» EXERCISE AIM
Give back the records in their entirety, exactly.

═════ EXERCISE INPUTS ═════

(** Both functions hand back a well-formed frame when they are given
    one. *)
Lemma composite_well_formed (h : store) p t inc out s :
  h !! p = Some t -> well_formed t ->
  get_column inc (columns t) = Some s ->
  exists h' q t',
    calculate_composite_annual_return p inc out h = (h', inr q) /\
    h' !! q = Some t' /\ well_formed t'.
Proof.
  intros Hp Hwf Hs. eexists _, _, _. split; [|split].
  - by apply composite_run with (t := t).
  - apply lookup_insert_eq.
  - apply set_column_well_formed; [done|apply repeat_length].
Qed.

Lemma sharpe_well_formed (h : store) p t rc rf out s :
  h !! p = Some t -> well_formed t ->
  get_column rc (columns t) = Some s ->
  exists h' q t',
    calculate_sharpe_ratio p rc rf out h = (h', inr q) /\
    h' !! q = Some t' /\ well_formed t'.
Proof.
  intros Hp Hwf Hs. eexists _, _, _. split; [|split].
  - by apply sharpe_run with (t := t).
  - apply lookup_insert_eq.
  - pose proof (get_column_length t rc s Hwf Hs) as Hlen.
    apply (set_column_well_formed
             (mkDataFrame (nrows t)
                (set_column "excess_returns" (series_sub s rf) (columns t))));
      [|apply repeat_length].
    apply set_column_well_formed; [done|].
    unfold series_sub. by rewrite length_map.
Qed.

End Invariant.

(** ** Finite cells and the geometric mean over the reals *)

Section FiniteCells.

Local Open Scope R_scope.

Implicit Types (x y : R) (xs : list R).

Lemma np_log_pos x : 0 < x -> np_log (Fin x) = Fin (ln x).
Proof. intros Hx. simpl. by destruct (Rlt_dec 0 x). Qed.




Lemma series_add_fin xs y :
  series_add (map Fin xs) (Fin y) = map Fin (map (fun x => x + y) xs).
Proof. unfold series_add. by rewrite !map_map. Qed.



End FiniteCells.

(** ** Cells that are not finite *)

Section SpecialValues.

Local Open Scope R_scope.

Lemma fadd_nan_r a : fadd a NaN = NaN.
Proof. by destruct a. Qed.

Lemma np_sum_nan (l : list float) : In NaN l -> np_sum l = NaN.
Proof.
  induction l as [|a l IH]; simpl; [done|].
  intros [->|Hl]; [done|]. rewrite IH by done. apply fadd_nan_r.
Qed.

Lemma np_log_neg x : x < 0 -> np_log (Fin x) = NaN.
Proof.
  intros Hx. simpl.
  destruct (Rlt_dec 0 x); [lra|]. destruct (Req_dec_T x 0); [lra|done].
Qed.

Lemma np_log_zero : np_log (Fin 0) = NInf.
Proof.
  simpl. destruct (Rlt_dec 0 0); [lra|]. by destruct (Req_dec_T 0 0).
Qed.

(** One return below -1 makes the geometric mean, and with it the
    composite return, [nan], whatever the other cells hold. *)
Lemma composite_annual_return_nan (s : Series) r :
  In (Fin r) s -> r < -1 -> composite_annual_return s = NaN.
Proof.
  intros Hin Hr. unfold composite_annual_return, gmean, np_average.
  rewrite np_sum_nan; [done|].
  apply in_map_iff. exists (fadd (Fin r) (Fin 1)). split.
  - apply np_log_neg. lra.
  - unfold series_add. by apply (in_map (fun x => fadd x (Fin 1))).
Qed.

(** A sum of logarithms of numbers that are not negative, one of them
    zero, is [-inf]. *)
Lemma np_sum_log_zero xs :
  Forall (fun x => 0 <= x) xs -> In 0 xs ->
  np_sum (map np_log (map Fin xs)) = NInf.
Proof.
  intros Hall. induction Hall as [|x xs Hx Hxs IH]; [done|].
  assert (forall ys, Forall (fun y => 0 <= y) ys ->
            np_sum (map np_log (map Fin ys)) = NInf \/
            exists v, np_sum (map np_log (map Fin ys)) = Fin v) as Hsum.
  { induction 1 as [|y ys Hy _ IHy]; [right; by exists 0|].
    cbn [map np_sum].
    destruct (Rlt_dec 0 y) as [Hpos|Hn].
    - rewrite np_log_pos by done.
      destruct IHy as [->|[v ->]]; [by left|right; by eexists].
    - replace y with 0 by lra. rewrite np_log_zero.
      destruct IHy as [->|[v ->]]; by left. }
  cbn [map np_sum]. intros [->|Hin].
  - rewrite np_log_zero. by destruct (Hsum xs Hxs) as [->|[v ->]].
  - rewrite IH by done. destruct (Rlt_dec 0 x) as [Hpos|Hn].
    + by rewrite np_log_pos.
    + replace x with 0 by lra. by rewrite np_log_zero.
Qed.

(** Returns of -1 and above, one of them exactly -1: the geometric mean
    is 0 and the composite return is -1, a number. *)
Lemma composite_annual_return_total_loss xs :
  Forall (fun x => -1 <= x) xs -> In (-1) xs ->
  composite_annual_return (map Fin xs) = Fin (-1).
Proof.
  intros Hall Hin. unfold composite_annual_return, gmean, np_average.
  rewrite series_add_fin, np_sum_log_zero.
  - simpl. destruct (Rle_dec 0 _) as [|Hn].
    + simpl. f_equal. ring.
    + exfalso. apply Hn, pos_INR.
  - apply List.Forall_map. eapply Forall_impl; [exact Hall|].
    simpl. intros; lra.
  - apply in_map_iff. exists (-1). split; [lra|done].
Qed.

End SpecialValues.

(** ** Running the two functions over an arbitrary library *)

Section GenericColumns.

Context {A : Type}.

Implicit Types (c : string) (s : list A) (cols : list (string * list A)).





End GenericColumns.

Section GenericRuns.

Import Generic.

Context (N : NumLib).

Variables (h : gmap nat (Frame (cell N))) (p : nat) (t : Frame (cell N)).
Hypothesis Hp : h !! p = Some t.



End GenericRuns.

(** ** float64 cells: what is exact and what is not *)

Section Binary64Facts.

Import Binary64.

Local Open Scope float_scope.

Lemma is_neg_zero_zero : is_neg_zero 0 = false /\ is_neg_zero (-0) = true.
Proof. split; reflexivity. Qed.



(** 2^-60 as a real number. *)
Lemma to_R_tiny :
  to_R 0x1p-60 = Some (IZR 4503599627370496 * powerRZ 2 (-112))%R.
Proof. reflexivity. Qed.



End Binary64Facts.

(** ** The properties of the specification *)

Lemma store_of_lookup t : store_of t !! 0 = Some t.
Proof. apply lookup_insert_eq. Qed.

Lemma repeat_all_equal {A} (v : A) n x y :
  In x (repeat v n) -> In y (repeat v n) -> x = y.
Proof. intros Hx%repeat_spec Hy%repeat_spec. congruence. Qed.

═════

» SOLUTION FOR THIS EXERCISE
(** Both functions hand back a well-formed frame when they are given
    one. *)
Lemma composite_well_formed (h : store) p t inc out s :
  h !! p = Some t -> well_formed t ->
  get_column inc (columns t) = Some s ->
  exists h' q t',
    calculate_composite_annual_return p inc out h = (h', inr q) /\
    h' !! q = Some t' /\ well_formed t'.
Proof.
  intros Hp Hwf Hs. eexists _, _, _. split; [|split].
  - by apply composite_run with (t := t).
  - apply lookup_insert_eq.
  - apply set_column_well_formed; [done|apply repeat_length].
Qed.

Lemma sharpe_well_formed (h : store) p t rc rf out s :
  h !! p = Some t -> well_formed t ->
  get_column rc (columns t) = Some s ->
  exists h' q t',
    calculate_sharpe_ratio p rc rf out h = (h', inr q) /\
    h' !! q = Some t' /\ well_formed t'.
Proof.
  intros Hp Hwf Hs. eexists _, _, _. split; [|split].
  - by apply sharpe_run with (t := t).
  - apply lookup_insert_eq.
  - pose proof (get_column_length t rc s Hwf Hs) as Hlen.
    apply (set_column_well_formed
             (mkDataFrame (nrows t)
                (set_column "excess_returns" (series_sub s rf) (columns t))));
      [|apply repeat_length].
    apply set_column_well_formed; [done|].
    unfold series_sub. by rewrite length_map.
Qed.

End Invariant.

(** ** Finite cells and the geometric mean over the reals *)

Section FiniteCells.

Local Open Scope R_scope.

Implicit Types (x y : R) (xs : list R).

Lemma np_log_pos x : 0 < x -> np_log (Fin x) = Fin (ln x).
Proof. intros Hx. simpl. by destruct (Rlt_dec 0 x). Qed.




Lemma series_add_fin xs y :
  series_add (map Fin xs) (Fin y) = map Fin (map (fun x => x + y) xs).
Proof. unfold series_add. by rewrite !map_map. Qed.



End FiniteCells.

(** ** Cells that are not finite *)

Section SpecialValues.

Local Open Scope R_scope.

Lemma fadd_nan_r a : fadd a NaN = NaN.
Proof. by destruct a. Qed.

Lemma np_sum_nan (l : list float) : In NaN l -> np_sum l = NaN.
Proof.
  induction l as [|a l IH]; simpl; [done|].
  intros [->|Hl]; [done|]. rewrite IH by done. apply fadd_nan_r.
Qed.

Lemma np_log_neg x : x < 0 -> np_log (Fin x) = NaN.
Proof.
  intros Hx. simpl.
  destruct (Rlt_dec 0 x); [lra|]. destruct (Req_dec_T x 0); [lra|done].
Qed.

Lemma np_log_zero : np_log (Fin 0) = NInf.
Proof.
  simpl. destruct (Rlt_dec 0 0); [lra|]. by destruct (Req_dec_T 0 0).
Qed.

(** One return below -1 makes the geometric mean, and with it the
    composite return, [nan], whatever the other cells hold. *)
Lemma composite_annual_return_nan (s : Series) r :
  In (Fin r) s -> r < -1 -> composite_annual_return s = NaN.
Proof.
  intros Hin Hr. unfold composite_annual_return, gmean, np_average.
  rewrite np_sum_nan; [done|].
  apply in_map_iff. exists (fadd (Fin r) (Fin 1)). split.
  - apply np_log_neg. lra.
  - unfold series_add. by apply (in_map (fun x => fadd x (Fin 1))).
Qed.

(** A sum of logarithms of numbers that are not negative, one of them
    zero, is [-inf]. *)
Lemma np_sum_log_zero xs :
  Forall (fun x => 0 <= x) xs -> In 0 xs ->
  np_sum (map np_log (map Fin xs)) = NInf.
Proof.
  intros Hall. induction Hall as [|x xs Hx Hxs IH]; [done|].
  assert (forall ys, Forall (fun y => 0 <= y) ys ->
            np_sum (map np_log (map Fin ys)) = NInf \/
            exists v, np_sum (map np_log (map Fin ys)) = Fin v) as Hsum.
  { induction 1 as [|y ys Hy _ IHy]; [right; by exists 0|].
    cbn [map np_sum].
    destruct (Rlt_dec 0 y) as [Hpos|Hn].
    - rewrite np_log_pos by done.
      destruct IHy as [->|[v ->]]; [by left|right; by eexists].
    - replace y with 0 by lra. rewrite np_log_zero.
      destruct IHy as [->|[v ->]]; by left. }
  cbn [map np_sum]. intros [->|Hin].
  - rewrite np_log_zero. by destruct (Hsum xs Hxs) as [->|[v ->]].
  - rewrite IH by done. destruct (Rlt_dec 0 x) as [Hpos|Hn].
    + by rewrite np_log_pos.
    + replace x with 0 by lra. by rewrite np_log_zero.
Qed.

(** Returns of -1 and above, one of them exactly -1: the geometric mean
    is 0 and the composite return is -1, a number. *)
Lemma composite_annual_return_total_loss xs :
  Forall (fun x => -1 <= x) xs -> In (-1) xs ->
  composite_annual_return (map Fin xs) = Fin (-1).
Proof.
  intros Hall Hin. unfold composite_annual_return, gmean, np_average.
  rewrite series_add_fin, np_sum_log_zero.
  - simpl. destruct (Rle_dec 0 _) as [|Hn].
    + simpl. f_equal. ring.
    + exfalso. apply Hn, pos_INR.
  - apply List.Forall_map. eapply Forall_impl; [exact Hall|].
    simpl. intros; lra.
  - apply in_map_iff. exists (-1). split; [lra|done].
Qed.

End SpecialValues.

(** ** Running the two functions over an arbitrary library *)

Section GenericColumns.

Context {A : Type}.

Implicit Types (c : string) (s : list A) (cols : list (string * list A)).





End GenericColumns.

Section GenericRuns.

Import Generic.

Context (N : NumLib).

Variables (h : gmap nat (Frame (cell N))) (p : nat) (t : Frame (cell N)).
Hypothesis Hp : h !! p = Some t.



End GenericRuns.

(** ** float64 cells: what is exact and what is not *)

Section Binary64Facts.

Import Binary64.

Local Open Scope float_scope.

Lemma is_neg_zero_zero : is_neg_zero 0 = false /\ is_neg_zero (-0) = true.
Proof. split; reflexivity. Qed.



(** 2^-60 as a real number. *)
Lemma to_R_tiny :
  to_R 0x1p-60 = Some (IZR 4503599627370496 * powerRZ 2 (-112))%R.
Proof. reflexivity. Qed.



End Binary64Facts.

(** ** The properties of the specification *)

Lemma store_of_lookup t : store_of t !! 0 = Some t.
Proof. apply lookup_insert_eq. Qed.

Lemma repeat_all_equal {A} (v : A) n x y :
  In x (repeat v n) -> In y (repeat v n) -> x = y.
Proof. intros Hx%repeat_spec Hy%repeat_spec. congruence. Qed.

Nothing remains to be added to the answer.